Non tanto da Martina quanto dagli altri dirigenti del Pd. “Matteo Salvini e il Movimento 5 stelle non sono la stessa cosa perché Salvini è la destra estrema, reazionaria e pericolosa. Invece più della metà degli elettori dei 5 stelle erano nostri elettori fino a pochi mesi o anni fa”, ha detto nei giorni scorsi Dario Franceschini. “Per questo non dovremo chiudere completamente la porta” al Movimento 5 stelle, “ma abbiamo il dovere di mantenere uno spiraglio. C’è bisogno di fare emergere le contraddizioni in questo schieramento così improbabile”. In politica, ha aggiunto l’ex segretario del Pd, “esiste il contenimento del danno. Sapevamo chi era Salvini e dovevamo fare di tutto per non consegnargli il paese, per l’Italia e per l’Europa”.

 

Dopo le elezioni del 4 marzo, ha aggiunto Franceschini, “non dovevamo dire che c’erano due vincitori che dovevano governare insieme. Così abbiamo lavorato per spingere i Cinque stelle in braccio a Salvini. Dovevamo sederci a quel tavolo e cercare di strappargli i Cinque stelle”. Invece “abbiamo buttato l’Italia, uno dei fondatori dell’Europa, in mano a Salvini”. Franceschini non è l’unico. Anche secondo Andrea Orlando la strategia è separare il M5s dalla Lega. “Noi – ha detto a proposito del decreto retoricamente chiamato “dignità” da Di Maio – dobbiamo fare da sponda ai grillini quando fanno cose di sinistra, perché dobbiamo puntare a staccarli dalla Lega. E questo decreto incide negativamente sulla base sociale del Carroccio, perciò perché dovremmo cavargli le castagne dal fuoco dicendogli solo dei no?”. Michele Emiliano e Francesco Boccia hanno storicamente posizioni filogrilline, già ai tempi della nascita del governo si erano esposti pubblicamente per un accordo fra Pd e Cinque stelle organico e strutturato.

 

Adesso però, e qui sta la novità, anche tra i diversamente renziani c’è chi vorrebbe interloquire con il M5s. Come il capogruppo alla Camera Graziano Delrio, potenziale candidato al congresso del Pd. “Io penso che noi dobbiamo dialogare certamente con i 5 stelle, perché questo dialogo è utile al paese”, ha detto l’ex ministro dei Trasporti. “Con la Lega non ci sono le condizioni per un dialogo vero, sui provvedimenti. Con i 5 Stelle ci potrebbero essere. Ma dipende molto se loro non si schiacciano sulla Lega. Perché questo è il punto. Questo governo ormai ha un’agenda dettata continuamente dalle esternazioni, dalle promesse di Salvini”. Una parte del Pd dunque vorrebbe prendere il posto della Lega, prima che la Lega si allarghi troppo. “Ormai è ufficiale”, dice Giuliano da Empoli. “Il Pd non farà l’opposizione perché una parte dei suoi dirigenti ritiene che dovrebbe allearsi con il principale partito di governo – e lo dichiara apertamente. Good night and good luck”. Aggiunge lo scrittore vicino a Matteo Renzi: “Mi pare evidente che in Italia esista l’immensa, insoddisfatta domanda di un’opposizione implacabile che sia anche in grado di costruire un’alternativa credibile al governo dei trumpisti allo sbaraglio, mentre non mi sembra che ci sia alcuna domanda – o spazio politico – per una stampella cattocomunista all’algoritmo grillino”.

 

Dopo l’estate l’argomento entrerà nel dibattito pubblico del Pd più o meno pronto a celebrare il nuovo Congresso (si terrà entro le europee ma non prima della fine del 2018).

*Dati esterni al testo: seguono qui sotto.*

(** * cm-sdk-react-native-v3 (New Architecture): the bridge, embedded in Rocq

    The development follows the layers of the package:

    - [src/NativeCmSdkReactNativeV3.ts]: the enumerated vocabulary, the data
      types of the TurboModule interface and the [BackgroundStyle] factory;
    - [src/index.tsx]: the JavaScript call surface, with
      [normalizeWebViewConfig], [setWebViewConfig] and [setATTStatus];
    - [ios/CmSdkReactNativeV3.mm]: the Objective-C++ TurboModule glue;
    - [ios/CmSdkReactNativeV3Impl.swift]: the Swift implementation, with the
      delegate callbacks, the link-click handler and the geometry resolver
      (the revision that maps the position and the background style).

    JavaScript numbers, Swift [Double] and [CGFloat] are IEEE 754 binary64
    values: they are modelled by Rocq's primitive floats.  JavaScript objects
    live in a heap and are passed by reference.  The native CMP SDK
    ([cm_sdk_ios_v3]), React Native's [processColor] and UIKit are external:
    they are taken as parameters. *)

From Stdlib Require Import PrimFloat FloatOps FloatAxioms SpecFloat.
From Stdlib Require Import Bool String Ascii List ZArith Lia.
Import ListNotations.

Local Open Scope string_scope.
Local Open Scope list_scope.

(* ===================================================================== *)
(** * JavaScript values *)
(* ===================================================================== *)

(** A JavaScript [number]. *)
Definition number : Set := float.

(** [SameValueZero], the comparison of [Set.prototype.has] and
    [Array.prototype.includes]: numeric equality, with [NaN] equal to itself
    and [+0] equal to [-0]. *)
Definition SameValueZero (a b : number) : bool :=
  PrimFloat.eqb a b || (PrimFloat.is_nan a && PrimFloat.is_nan b).

(** [ToBoolean] on a number: [+0], [-0] and [NaN] are falsy. *)
Definition truthy_number (a : number) : bool :=
  negb (PrimFloat.eqb a 0%float || PrimFloat.is_nan a).

(** [ToBoolean] on a string: only the empty string is falsy. *)
Definition truthy_string (s : string) : bool :=
  negb (String.eqb s "").

(** [a ?? b]: the nullish coalescing operator on an optional property. *)
Definition nullish {A : Type} (a : option A) (b : A) : A :=
  match a with
  | Some v => v
  | None => b
  end.

Infix "??" := nullish (at level 45, left associativity).

(** A color as the caller gives it: [string | number]. *)
Inductive ColorValue : Type :=
| ColorString (s : string)
| ColorNumber (n : number).

Definition truthy_color (c : ColorValue) : bool :=
  match c with
  | ColorString s => truthy_string s
  | ColorNumber n => truthy_number n
  end.

(** References into the JavaScript heap. *)
Definition loc : Set := nat.

(* ===================================================================== *)
(** * src/NativeCmSdkReactNativeV3.ts *)
(* ===================================================================== *)

(** ** Enumerated vocabulary *)

Module WebViewPosition.
Definition FullScreen : string := "fullScreen".
Definition HalfScreenTop : string := "halfScreenTop".
Definition HalfScreenBottom : string := "halfScreenBottom".
Definition Custom : string := "custom".
End WebViewPosition.

Module BackgroundStyleType.
Definition Dimmed : string := "dimmed".
Definition Color : string := "color".
Definition Blur : string := "blur".
Definition None : string := "none".
End BackgroundStyleType.

Module BlurEffectStyle.
Definition Light : string := "light".
Definition Dark : string := "dark".
Definition ExtraLight : string := "extraLight".
End BlurEffectStyle.

Module ATTStatus.
Definition NotDetermined : number := 0%float.
Definition Restricted : number := 1%float.
Definition Denied : number := 2%float.
Definition Authorized : number := 3%float.
End ATTStatus.
(** C6.  The post-optimization pass never creates a profile.  Whatever it
    returns, the store is the one it was given; and for a function whose
    name has no profile ([getProfile] answers [None], it has no failure
    case) the pass reports all analyses preserved and returns the
    function unchanged. *)
Theorem postopt_never_creates_a_profile (sw : ForceSwitches)
    (FunctionProfiles : ProfileStore) (F : Function) (Flags : ProfilingFlags) :
  fromFunction sw F = Ok Flags ->
  getProfile FunctionProfiles (getName F) = None ->
  JITPostoptimizationProfiler_run sw (Some FunctionProfiles) F
    = Ok (PreservedAnalyses.all, F, Some FunctionProfiles) /\
  (forall (F0 : Function) (r : PassResult),
      JITPostoptimizationProfiler_run sw (Some FunctionProfiles) F0 = Ok r ->
      r.2 = Some FunctionProfiles).
Proof.
  intros HF HP. split.
  - unfold JITPostoptimizationProfiler_run. rewrite HF. cbn.
    rewrite HP. by destruct (_ && _).
  - intros F0 r. apply postopt_keeps_store.
Qed.

(** Calls and allocations are requested for [foo], the store only knows
    [bar]: nothing is done and [foo] gets no profile. *)
Lemma postopt_never_creates_a_profile_witness :
  JITPostoptimizationProfiler_run switches_off
    (Some {[ "bar" := make_unique_FunctionProfile ]})
    (annotated "foo" (mkProfilingFlags true false true false) [returning_block])
  = Ok (PreservedAnalyses.all,
        annotated "foo" (mkProfilingFlags true false true false) [returning_block],
        Some {[ "bar" := make_unique_FunctionProfile ]}).
Proof.
  apply (postopt_never_creates_a_profile switches_off
           {[ "bar" := make_unique_FunctionProfile ]}
           (annotated "foo" (mkProfilingFlags true false true false) [returning_block])
           (mkProfilingFlags true false true false));
    reflexivity.
Defined.

(** ** What the post-optimization pass reports *)

(** C3, as stated, fails: [foo] is annotated for allocations only, has a
    profile and calls no allocator.  The pass adds nothing, no threshold
    check and no counter, and still reports that analyses are not
    preserved. *)
Lemma postopt_reports_none_though_nothing_was_added :
  JITPostoptimizationProfiler_run switches_off (Some store_with_foo)
    foo_allocations_only
  = Ok (PreservedAnalyses.none, foo_allocations_only, Some store_with_foo).
Proof. reflexivity. Qed.

(** C3, amended.  The post-optimization pass reports that analyses are
    not preserved exactly when it gets past its three early returns: there
    is a store, the flags request calls or allocations, and the function
    has a profile; what it then adds to the function, if anything, plays
    no part.  When it reports full preservation the function is the one
    it was given. *)
Theorem postopt_reports_none_iff_instrumentation_stage_reached
    (sw : ForceSwitches) (JITProf : option ProfileStore) (F F' : Function)
    (PA : PreservedAnalyses.t) (JITProf' : option ProfileStore) :
  JITPostoptimizationProfiler_run sw JITProf F = Ok (PA, F', JITProf') ->
  (PA = PreservedAnalyses.none <->
     exists (FunctionProfiles : ProfileStore) (Flags : ProfilingFlags)
            (Prof : FunctionProfile),
       JITProf = Some FunctionProfiles /\
       fromFunction sw F = Ok Flags /\
       (ProfileAllocations Flags = true \/ ProfileCalls Flags = true) /\
       getProfile FunctionProfiles (getName F) = Some Prof) /\
  (PA = PreservedAnalyses.all -> F' = F).
Proof.
  unfold JITPostoptimizationProfiler_run.
  destruct JITProf as [st|].
  2:{ intros [= <- <- <-]. split; [|done].
      split; [done|]. by intros (? & ? & ? & ? & _). }
  destruct (fromFunction sw F) as [Flags|] eqn:HF; [cbn|done].
  destruct (negb (ProfileAllocations Flags) && negb (ProfileCalls Flags)) eqn:Hreq.
  { intros [= <- <- <-]. split; [|done]. split; [done|].
    intros (? & Flags' & ? & _ & [= <-] & Hor & _).
    apply andb_true_iff in Hreq as [Ha Hc].
    apply negb_true_iff in Ha, Hc. destruct Hor; congruence. }
  destruct (getProfile st (getName F)) as [Prof|] eqn:HP.
  2:{ intros [= <- <- <-]. split; [|done]. split; [done|].
      by intros (? & ? & ? & [= <-] & _ & _ & ?); simplify_eq. }
  destruct (if ProfileCalls Flags then _ else _) as [F1|]; [cbn|done].
  destruct (if ProfileAllocations Flags then _ else _) as [F2|]; [cbn|done].
  intros [= <- <- <-]. split; [|done]. split; [|done].
  intros _. exists st, Flags, Prof. repeat split; [|done].
  apply andb_false_iff in Hreq as [H|H]; apply negb_false_iff in H; auto.
Qed.

(** [foo] with its profile and the allocations-only annotation: the stage
    is reached, so the answer is [none]. *)
Lemma postopt_reports_none_iff_instrumentation_stage_reached_witness :
  PreservedAnalyses.none = PreservedAnalyses.none <->
  exists (FunctionProfiles : ProfileStore) (Flags : ProfilingFlags)
         (Prof : FunctionProfile),
    Some store_with_foo = Some FunctionProfiles /\
    fromFunction switches_off foo_allocations_only = Ok Flags /\
    (ProfileAllocations Flags = true \/ ProfileCalls Flags = true) /\
    getProfile FunctionProfiles (getName foo_allocations_only) = Some Prof.
Proof.
  apply (postopt_reports_none_iff_instrumentation_stage_reached switches_off
           (Some store_with_foo) foo_allocations_only foo_allocations_only
           PreservedAnalyses.none (Some store_with_foo)).
  reflexivity.
Defined.

(** ** Applying counts to a function with an unpopulated slot *)

(** C2: the code does not skip unpopulated slots.
    [applyPGOInstrumentation] takes slot [BBidx] for every block and reads
    through it with no test.  With branches and apply-PGO requested for a
    function whose only block returns, the slot of that block was left
    null by the branch instrumentation and is read through; with apply-PGO
    alone the slot sequence is empty and is indexed at 0. *)
Lemma applyPGO_reads_through_unpopulated_slots :
  JITPreoptimizationProfiler_run switches_off no_loops (Some ∅) foo_branches_and_pgo
    = Fault NullDeref /\
  JITPreoptimizationProfiler_run switches_off no_loops (Some ∅) foo_pgo_only
    = Fault OutOfBounds.
Proof. split; reflexivity. Qed.

(** ** Where the branch slots end up *)

(** C5: the slot is not at the block's index.  In [jump_then_branch] the
    only conditional branch ends block 1, but [BBidx] is not advanced over
    block 0, which ends in an unconditional branch: slot 0 is populated,
    slot 1 is not, and the counters put in front of the branch of block 1
    are those of slot 0. *)
Lemma branch_slot_is_not_at_the_block_index :
  exists (Prof : FunctionProfile) (B0 B1 B2 B3 : BasicBlock),
    addBranchInstrumentation make_unique_FunctionProfile foo_branches_only
      = Ok (Prof, set_blocks [B0; B1; B2; B3] foo_branches_only) /\
    BranchProfiles Prof = [Some (BranchInfo.mk 0 0); None; None; None] /\
    term_kind (bb_term B0) = Br (Block 1) /\
    term_kind (bb_term B1) = CondBr (VReg (Numbered 5)) (Block 2) (Block 3) /\
    bb_insts B1 =
      [ OtherInst "icmp";
        AtomicRMWAdd None (counterPtr "foo" (TotalCell 0)) (i64 1);
        ZExt64 (CondExtReg 0) (VReg (Numbered 5));
        AtomicRMWAdd None (counterPtr "foo" (TakenCell 0)) (VReg (CondExtReg 0)) ].
Proof. do 5 eexists. repeat split. Qed.

(** ** Dump *)

Lemma append_assoc (a b c : string) : (a +:+ b) +:+ c = a +:+ (b +:+ c).
Proof.
  induction a as [|x a IH]; [reflexivity|].
  change (String x ((a +:+ b) +:+ c) = String x (a +:+ (b +:+ c))).
  by rewrite IH.
Qed.

Lemma append_nil_r (a : string) : a +:+ "" = a.
Proof.
  induction a as [|x a IH]; [reflexivity|].
  change (String x (a +:+ "") = String x a). by rewrite IH.
Qed.
Lemma get_history_store_ok_witness :
  let table := [("1970-01-01 00:30:00+00:00"%string, 6)] in
  let dataset := [Row (utc 0) 5; Row (utc 30) 6] in
  NoDup table.*1 ∧
  NoDup ((λ r, str_epoch (ds r)) <$> dataset) ∧
  get_history_store str_epoch table dataset
  = Database.Ok
      (table ++ [("1970-01-01 00:00:00+00:00"%string, 5)],
       table ++ [("1970-01-01 00:00:00+00:00"%string, 5)]).
Proof.
  intros table dataset.
  assert (NoDup table.*1) as Htable.
  { apply (bool_decide_unpack _). reflexivity. }
  assert (NoDup ((λ r, str_epoch (ds r)) <$> dataset)) as Hdataset.
  { apply (bool_decide_unpack _). reflexivity. }
  split; [done|]. split; [done|].
  destruct (get_history_store_ok str_epoch table dataset Htable Hdataset)
    as [-> _].
  reflexivity.
Defined.

Lemma get_history_store_twice_witness :
  let table := [("1970-01-01 00:30:00+00:00"%string, 6)] in
  let dataset := [Row (utc 0) 5; Row (utc 30) 6] in
  let table' := table ++ [("1970-01-01 00:00:00+00:00"%string, 5)] in
  NoDup table.*1 ∧
  NoDup ((λ r, str_epoch (ds r)) <$> dataset) ∧
  get_history_store str_epoch table dataset = Database.Ok (table', table') ∧
  get_history_store str_epoch table' dataset
  = Database.Ok (table', Database_get_history table').
Proof.
  intros table dataset table'.
  assert (NoDup table.*1) as Htable.
  { apply (bool_decide_unpack _). reflexivity. }
  assert (NoDup ((λ r, str_epoch (ds r)) <$> dataset)) as Hdataset.
  { apply (bool_decide_unpack _). reflexivity. }
  split; [done|]. split; [done|]. split; [reflexivity|].
  by apply (get_history_store_twice str_epoch table dataset table' table').
Defined.
(** X9: a primitive field is a leaf of the traversal.  Its visit makes no
    nested visit: it ends at every recursion depth, with the outcome it
    has at depth one, also in a schema with cycles. *)
Theorem primitive_field_leaf `{Utilities} `{Libraries}
  (fuel : nat) (field : Property.t) (p : TraversalContext) :
  Property.isPrimitive field = true ->
  visit (S fuel) (AField field) p = visit 1 (AField field) p
  /\ terminates (visit 1 (AField field) p).
Proof.
  intros Hp. split.
  - rewrite !visit_S, !visitWith_run.
    by apply visitField_primitive_leaf.
  - apply (runsAt_terminates (modelManager p)). rewrite visit_S.
    apply visitWith_runs; [done|]. intros q Hq.
    apply visitField_runs; [|done]. intros declared type q' Hn. congruence.
Qed.

Lemma primitive_field_leaf_witness :
  visit 5 (AField Sample.tags) (Sample.parameters Sample.order Sample.shapes)
  = visit 1 (AField Sample.tags) (Sample.parameters Sample.order Sample.shapes)
  /\ terminates
       (visit 1 (AField Sample.tags)
          (Sample.parameters Sample.order Sample.shapes)).
Proof.
  apply (primitive_field_leaf 4 Sample.tags
           (Sample.parameters Sample.order Sample.shapes)).
  reflexivity.
Defined.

Sarà insomma materia congressuale e le candidature potrebbero anche rispecchiare due linee contrapposte sul tema. A quel punto diventerebbe un duello tra chi è a favore del dialogo con il M5s e chi è contro. Se però l’incontro dovesse concretizzarsi, il Pd rischierebbe di ricoprire il ruolo del M5s di oggi, che va a rimorchio della Lega, inseguendolo nella gara a chi la spara più grossa. E il partito di Grillo e Casaleggio non vede l’ora di uscire dallo stato di subalternità politica in cui s’è infilato da quando è nato il governo Conte.

  • David Allegranti
  • David Allegranti, fiorentino, 1984. Al Foglio si occupa di politica. In redazione dal 2016. È diventato giornalista professionista al Corriere Fiorentino. Ha scritto per Vanity Fair e per Panorama. Ha lavorato in tv, a Gazebo (RaiTre) e La Gabbia (La7). Ha scritto cinque libri: Matteo Renzi, il rottamatore del Pd (2011, Vallecchi), The Boy (2014, Marsilio), Siena Brucia (2015, Laterza), Matteo Le Pen (2016, Fandango), Come si diventa leghisti (2019, Utet). Interista. Premio Ghinetti giovani 2012. Nel 2020 ha vinto il premio Biagio Agnes categoria Under 40. Su Twitter è @davidallegranti.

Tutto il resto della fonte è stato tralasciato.